Once again she turns to pages from our history to bring us an imagined story, yet one based on prodigious research, documentation, and oral history. Set in post-Civil War North Texas it is the morning of October 13, 1864 when Britt Johnson, a freed-man, is preparing his team of horses to go to Weatherford for supplies. He leaves behind his wife, Mary, and their two youngest children. Stopping along the way he leaves his eldest son, Jim, at the Fitzgerald home for a visit.
While Britt is away "...a combined force of seven hundred Comanche and Kiowa poured down into what the white people knew as Young County. Mary and the children are captured by the Kiowa, while Elizabeth Fitzgerald and her granddaughter are seized by the Comanches.
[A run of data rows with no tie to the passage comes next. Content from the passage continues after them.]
(** * path2json worker: a shallow embedding of [worker.js]

    The worker reads a JSON document out of the request path.  This file
    embeds [worker.js] function by function and states the properties of
    the segment scan and of the decode cascade as theorems.

    JavaScript strings are sequences of UTF-16 code units; they are kept
    here as lists of code units ([N]).  The engine services the worker
    calls ([JSON.parse], [decodeURIComponent], [atob], [TextDecoder]) are
    gathered in the class [Platform]: the worker's functions are written
    against the class, and a concrete instance that follows the ECMAScript
    and WHATWG definitions is given afterwards. *)

From Stdlib Require Import List String Ascii NArith ZArith Bool Lia.
Import ListNotations.

Set Implicit Arguments.

(* ================================================================== *)
(** * JavaScript strings *)
(* ================================================================== *)

Definition jsstring := list N.

(** A string literal of the source: one code unit per (ASCII) character. *)
Definition lit (s : string) : jsstring :=
  map N_of_ascii (list_ascii_of_string s).

Definition ch (a : ascii) : N := N_of_ascii a.

Definition between (lo hi c : N) : bool := ((lo <=? c) && (c <=? hi))%N.

Definition isUpper (c : N) : bool := between 65 90 c.
Definition isLower (c : N) : bool := between 97 122 c.
Definition isDigit (c : N) : bool := between 48 57 c.

Definition jsstring_eqb (a b : jsstring) : bool :=
  if list_eq_dec N.eq_dec a b then true else false.

(** [s.length], as an integer. *)
Definition jslength (s : jsstring) : Z := Z.of_nat (List.length s).

(** Truthiness of a string: every string but the empty one. *)
Definition truthyString (s : jsstring) : bool :=
  match s with [] => false | _ :: _ => true end.

(** [s.toLowerCase()] and [s.toUpperCase()].  The worker lowercases path
    segments (ASCII in a serialised URL) and two-character prefixes of
    stripped strings, and uppercases stripped base32 text: on those
    inputs only A-Z / a-z change, and that is the mapping kept here. *)
Definition toLowerCase (s : jsstring) : jsstring :=
  map (fun c => if isUpper c then (c + 32)%N else c) s.

Definition toUpperCase (s : jsstring) : jsstring :=
  map (fun c => if isLower c then (c - 32)%N else c) s.

(** [s.startsWith(prefix)]. *)
Fixpoint startsWith (s prefix : jsstring) {struct prefix} : bool :=
  match prefix, s with
  | [], _ => true
  | _ :: _, [] => false
  | p :: prefix', c :: s' => (c =? p)%N && startsWith s' prefix'
  end.

(** [s.slice(0, n)]. *)
Definition slice0 (n : nat) (s : jsstring) : jsstring := firstn n s.

(** [(s.match(/[class]/g) || []).join(empty)]: the characters of [s] that
    are in the class, in order. *)
Definition keepClass (cls : N -> bool) (s : jsstring) : jsstring :=
  filter cls s.

(** [s.split(sep)] for a one-character separator. *)
Fixpoint split (sep : N) (s : jsstring) : list jsstring :=
  match s with
  | [] => [[]]
  | c :: s' =>
      if (c =? sep)%N then [] :: split sep s'
      else match split sep s' with
           | h :: t => (c :: h) :: t
           | [] => [[c]]
           end
  end.

(** [parts.join(sep)]. *)
Fixpoint join (sep : jsstring) (parts : list jsstring) : jsstring :=
  match parts with
  | [] => []
  | [p] => p
  | p :: rest => p ++ sep ++ join sep rest
  end.

(** [list.includes(x)] on strings. *)
Definition includes (l : list jsstring) (x : jsstring) : bool :=
  existsb (jsstring_eqb x) l.

(** Line terminators: the characters [.] does not match in a regular
    expression without the [s] flag. *)
Definition isLineTerminator (c : N) : bool :=
  ((c =? 10) || (c =? 13) || (c =? 8232) || (c =? 8233))%N.

(** [s.match(/.{n}/g)]: successive runs of [n] characters other than
    line terminators, from left to right; a run cut short by a line
    terminator or by the end of the string gives no match.  [cur] holds
    the run being built, reversed.  The result is the list of matches
    ([[]] where JavaScript gives [null]). *)
Fixpoint matchDotsFrom (n : nat) (cur : jsstring) (s : jsstring)
  : list jsstring :=
  match s with
  | [] => []
  | c :: s' =>
      if isLineTerminator c then matchDotsFrom n [] s'
      else
        let cur' := c :: cur in
        if Nat.eqb (List.length cur') n
        then rev cur' :: matchDotsFrom n [] s'
        else matchDotsFrom n cur' s'
  end.

Definition matchDots (n : nat) (s : jsstring) : list jsstring :=
  matchDotsFrom n [] s.

(** Value of a digit character in a radix, if it is one. *)
Definition digitValue (radix : N) (c : N) : option N :=
  let v :=
    if isDigit c then Some (c - 48)%N
    else if isLower c then Some (c - 87)%N
    else if isUpper c then Some (c - 55)%N
    else None in
  match v with
  | Some d => if (d <? radix)%N then Some d else None
  | None => None
  end.

(** Longest prefix of digits of the radix, accumulated most significant
    digit first; [None] when there is no digit at all. *)
Fixpoint parseDigits (radix : N) (acc : option N) (s : jsstring)
  : option N :=
  match s with
  | [] => acc
  | c :: s' =>
      match digitValue radix c with
      | Some d =>
          parseDigits radix
            (Some (match acc with Some a => a * radix + d | None => d end)%N)
            s'
      | None => acc
      end
  end.

(** White space skipped by [parseInt] before the number. *)
Definition isStrWhiteSpace (c : N) : bool :=
  (between 9 13 c || (c =? 32) || (c =? 160) || (c =? 5760)
   || between 8192 8202 c || (c =? 8232) || (c =? 8233) || (c =? 8239)
   || (c =? 8287) || (c =? 12288) || (c =? 65279))%N.

Fixpoint skipWhite (s : jsstring) : jsstring :=
  match s with
  | c :: s' => if isStrWhiteSpace c then skipWhite s' else s
  | [] => []
  end.

(** [parseInt(s, radix)] for radix 2 and 16; [None] is [NaN]. *)
Definition parseInt (s : jsstring) (radix : N) : option Z :=
  let s1 := skipWhite s in
  let '(sign, s2) :=
    match s1 with
    | c :: r => if (c =? 45)%N then ((-1)%Z, r)
                else if (c =? 43)%N then (1%Z, r) else (1%Z, s1)
    | [] => (1%Z, s1)
    end in
  let s3 :=
    match s2 with
    | z :: x :: r =>
        if ((radix =? 16) && (z =? 48) && ((x =? 120) || (x =? 88)))%N
        then r else s2
    | _ => s2
    end in
  match parseDigits radix None s3 with
  | Some n => Some (sign * Z.of_N n)%Z
  | None => None
  end.

(** Storing a number in a [Uint8Array] slot: [NaN] becomes 0, anything
    else is reduced modulo 256. *)
Definition toUint8 (v : option Z) : N :=
  match v with
  | Some z => Z.to_N (z mod 256)
  | None => 0%N
  end.

(** [s.replace(/c/g, d)] for single characters. *)
Definition replaceChar (c d : N) (s : jsstring) : jsstring :=
  map (fun x => if (x =? c)%N then d else x) s.

(** [s.replace(/c+$/, empty)], with [empty] the empty string: drop
    the trailing run of [c]. *)
Fixpoint dropTrailing (c : N) (s : jsstring) : jsstring :=
  match s with
  | [] => []
  | x :: s' =>
      match dropTrailing c s' with
      | [] => if (x =? c)%N then [] else [x]
      | r => x :: r
      end
  end.

(** Drop the leading run of [c]. *)
Fixpoint dropLeading (c : N) (s : jsstring) : jsstring :=
  match s with
  | x :: s' => if (x =? c)%N then dropLeading c s' else s
  | [] => []
  end.

(** [alphabet.indexOf(c)] for a single code unit; [None] is -1. *)
Fixpoint indexOf (alphabet : jsstring) (c : N) : option N :=
  match alphabet with
  | [] => None
  | a :: rest =>
      if (a =? c)%N then Some 0%N
      else option_map N.succ (indexOf rest c)
  end.

(** [val.toString(2).padStart(5, "0")] for [0 <= val]: the binary digits
    of [val], most significant first, left-padded with ["0"] to five. *)
Fixpoint toBinaryFuel (fuel : nat) (v : N) (acc : jsstring) : jsstring :=
  match fuel with
  | O => acc
  | S fuel' =>
      let acc' := (48 + v mod 2)%N :: acc in
      if (v / 2 =? 0)%N then acc' else toBinaryFuel fuel' (v / 2)%N acc'
  end.

Definition toBinary (v : N) : jsstring :=
  toBinaryFuel (S (N.to_nat (N.log2 v))) v [].

Definition padStart (n : nat) (c : N) (s : jsstring) : jsstring :=
  repeat c (n - List.length s) ++ s.

(* ================================================================== *)
(** * JSON values *)
(* ================================================================== *)

(** A number of a JSON text, kept as the exact decimal it denotes:
    [(-1)^neg * mant * 10^exp10], with [mant] free of trailing zeros.
    Rounding to binary64 is not modelled. *)
Record JsNumber := { neg : bool; mant : N; exp10 : Z }.

(** Objects keep their properties in the order of first insertion. *)
#[local] Set Warnings "-register-all".
Inductive JsonValue :=
| JNull
| JBool (b : bool)
| JNumber (n : JsNumber)
| JString (s : jsstring)
| JArray (items : list JsonValue)
| JObject (props : list (jsstring * JsonValue)).
#[local] Set Warnings "register-all".

(** [typeof v]. *)
Definition typeof (v : JsonValue) : string :=
  match v with
  | JNull => "object"
  | JBool _ => "boolean"
  | JNumber _ => "number"
  | JString _ => "string"
  | JArray _ => "object"
  | JObject _ => "object"
  end.

(** Truthiness of a value, as [val && ...] tests it. *)
Definition truthy (v : JsonValue) : bool :=
  match v with
  | JNull => false
  | JBool b => b
  | JNumber n => negb (mant n =? 0)%N
  | JString s => truthyString s
  | JArray _ => true
  | JObject _ => true
  end.

Definition isObject (v : JsonValue) : bool :=
  match v with JObject _ => true | _ => false end.

Definition isArray (v : JsonValue) : bool :=
  match v with JArray _ => true | _ => false end.

(* ================================================================== *)
(** * The engine services *)
(* ================================================================== *)

(** What the worker asks of the JavaScript engine.  A call that throws
    returns [None]. *)
Class Platform := {
  (** [JSON.parse(text)]; [None] on [SyntaxError]. *)
  JSON_parse : jsstring -> option JsonValue;
  (** [decodeURIComponent(s)]; [None] on [URIError]. *)
  decodeURIComponent : jsstring -> option jsstring;
  (** [atob(s)], a binary string; [None] on [InvalidCharacterError]. *)
  atob : jsstring -> option jsstring;
  (** [new TextDecoder("utf-8").decode(bytes)]; it never throws. *)
  TextDecoder_decode : list N -> jsstring
}.

(* ================================================================== *)
(** * worker.js *)
(* ================================================================== *)

(** The outcome of one parser attempt: [{ ok: false }] or
    [{ ok: true, value, rawText }]. *)
Inductive Attempt :=
| Fail
| Ok (value : JsonValue) (rawText : jsstring).

Definition ok (r : Attempt) : bool :=
  match r with Ok _ _ => true | Fail => false end.

(** [function fail()]. *)
Definition fail : Attempt := Fail.

(** Body of a [Response]: [null], the bundled landing page, a string
    passed through, or [JSON.stringify(v, null, 2)] of a value. *)
Inductive Body :=
| BodyNull
| BodyHtml
| BodyString (s : jsstring)
| BodyJson (v : JsonValue).

Record Response := {
  status : Z;
  headers : list (string * string);
  body : Body
}.

(** [function corsHeaders()]. *)
Definition corsHeaders : list (string * string) :=
  [ ("access-control-allow-origin", "*");
    ("access-control-allow-methods", "GET, HEAD, OPTIONS");
    ("access-control-allow-headers", "Content-Type") ]%string.

(** [function json(body, status = 200)]. *)
Definition json (b : JsonValue) (st : Z) : Response :=
  {| status := st;
     headers :=
       [ ("content-type", "application/json; charset=utf-8");
         ("cache-control",
          "public, immutable, max-age=86400, s-maxage=86400") ]%string
       ++ corsHeaders;
     body := match b with
             | JString s => BodyString s
             | _ => BodyJson b
             end |}.

(** The object literal [{ error: msg }]. *)
Definition errorBody (msg : string) : JsonValue :=
  JObject [ (lit "error", JString (lit msg)) ].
They were, it seemed at the time, more fortunate than Susan Durgan whose "scalp and its tangled brown hair bounced on the pommel of a man named Eaten Alive." Thus, Britt's odyssey begins, a search for his family across unfriendly, unfamiliar terrain often in enemy territory.
In a parallel story Samuel Hammond, a Philadelphia Quaker, is delegated by the Society of Friends to go West as the Indian agent, to befriend and teach the Comanche and Kiowa, to give them goods, calico, muslin, rations of beef, farming implements, as if these "would bring order and obedience." And then they would be happy to live on a reservation.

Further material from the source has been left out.